Higher Ground: Indie-Side Out
Farmiga's movie, based on Carolyn Briggs's memoir about a woman's journey through Christian fundamentalism, is in the tradition of American independents associated with the Sundance Film Festival, where it debuted last January. It tells the story of a young writer who gets pregnant, joins a patriarchal rural Christian community with her husband, and -- two decades and three children later -- has a crisis of faith. Higher Ground is in tune with a segment of America rarely seen onscreen, and certainly not depicted in such TV shows as Big Love or the flashier Sundance movie Martha Macy May Marlene. In this case, Farmiga has also crafted a role for herself at the movie's center that is intelligent, searching, maternal, and relatably flawed. Her character -- wife, mother, and Christian -- drives the action. And it turns out that behind the camera, Farmiga's work is as glowing, sensitive, and careful as her work onscreen.

W.E.: Reframing a Famous Love Story, a.k.a. Gone with the Windsors
Better known as a musical performer than an actress, Madonna has enormous ambitions for W.E., her second project as a director. (She lensed Filth and Wisdom in 2008.) Her primary subject is Wallis Simpson, although the movie also weaves in a fictional contemporary love story. One of the movie's main thrusts is to reframe the narrative of the Wallis Simpson-King Edward VIII "romance of the century." While the common wisdom tends to be that the royal abdicated the throne for this commoner, Madonna poses the question: What did this uncommon woman sacrifice to marry the king? The question has resonance given Madonna's personal journey from Michigan unknown to global superstar. Madonna, like Jolie and Farmiga, is driven by a desire to control the female narrative arcs as we see them in the movies, and she's not above revising the historical record to accomplish that.

Of the three, W.E. is the most stylistically ambitious, the most overreaching, and, unfortunately, the least successful -- despite how passionate Madonna was about sharing this story. She was also the most vulnerable when the movie premiered, because she had put so much of herself into it that she'd given critics an opportunity to "put her in her place." In other words, she'd stepped out of her Madonna box, and the wolves were waiting.

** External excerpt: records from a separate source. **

(* ===== verification/Service.v ===== *)
(** [DroneLogService] (src/DroneLogService.cpp): the state machine that watches
    the vehicle and runs the archive cycles, with the jobs of the companion API.

    Four threads share the service: the main loop ([run]), the receiving thread
    of the client ([rxLoop], which calls [onMavlinkMessage]), the companion UDP
    thread (the requests of [CompanionServer], with the service's callbacks) and the
    signal handler; a fifth lets time pass.  Their programs are sequences of accesses
    to the atomics and of critical sections, interleaved by a schedule ([Threads]).
    An exception on a thread other than the main one terminates the process ([terminate]).

    The downloader's long operations run in one step of the main thread, against
    the downloader's own script of what the other threads do to it meanwhile. *)

From S2P Require Import Prelude Effects LogProtocol Types FlightMonitor.
From S2P Require Import Database Storage Session Downloader Client Threads.
From S2P Require Import Json CompanionTypes CompanionServer VideoRecorder.
Open Scope Z_scope.

(** * Data *)

Inductive State :=
| Boot
| Connect
| WaitHeartbeat
| WaitArm
| WaitDisarm
| Delay
| Enumerate
| Archive
| EraseAll
| Cleanup
| ConnectionLost
| ManualRefresh
| ManualDownload
| ManualErase.

#[global] Instance State_eq_dec : EqDecision State.
Proof. solve_decision. Defined.

(** The members only the main thread writes. *)
Record Cycle := {
  last_cycle_result_ : ArchiveCycleResult;
  consecutive_archive_failures_ : Z;
  cached_fc_logs_ : list LogEntry;
  fc_logs_stale_ : bool;
  manual_download_ids_ : list Z;
  manual_download_all_ : bool;
}.

(** The companion's side: its server, what it sent and whether that worked, and
    the recorder. *)
Record CompanionSide := {
  cp_server : UdpServer;
  cp_answers : list (string * bool);
  cp_recorder : Recorder;
}.

(** What the outside has in store: messages, datagrams of the companion, results
    of the transport's [connect] and of [sendto], what the operating system says to
    the recorder, the lengths of time that pass, signals. *)
Record Outside := {
  inbox : list Inbound;
  datagrams : list Received;
  connects : list bool;
  sends_ok : list bool;
  os_views : list OsView;
  delays : list Z;
  signals : nat;
}.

The difficulty for performers who have achieved a high level of success is that they face greater scrutiny when they're still getting their bearings as directors. Critics and audiences find it hard to be objective, particularly when it comes to sexual icons like Madonna and Jolie. I've written elsewhere how critiques of Jolie's persona -- the "don't hate me because I'm beautiful" syndrome -- has clouded critics' ability to see the movie objectively. Also, her film makes no concessions to the audience; this is a story that Jolie wants to tell, but like many foreign-language films about war atrocities, it's not a drama that holiday audiences flock to see. And while Farmiga got restrained respect for her movie -- and her performance -- her bold choice to intelligently address religious faith in the language of independent cinema failed to connect with a larger audience.

In some ways, these women, despite their previous successes, are pioneers. They have used their power in their industries to make the movies that they want to see. That's the model: If you build it, they will come. If women produce and direct the stories they want to see, the female audiences that flocked to The Help and Bridesmaids will eventually come, drawn by movies driven by true passion, rather than cynical focus-group marketing.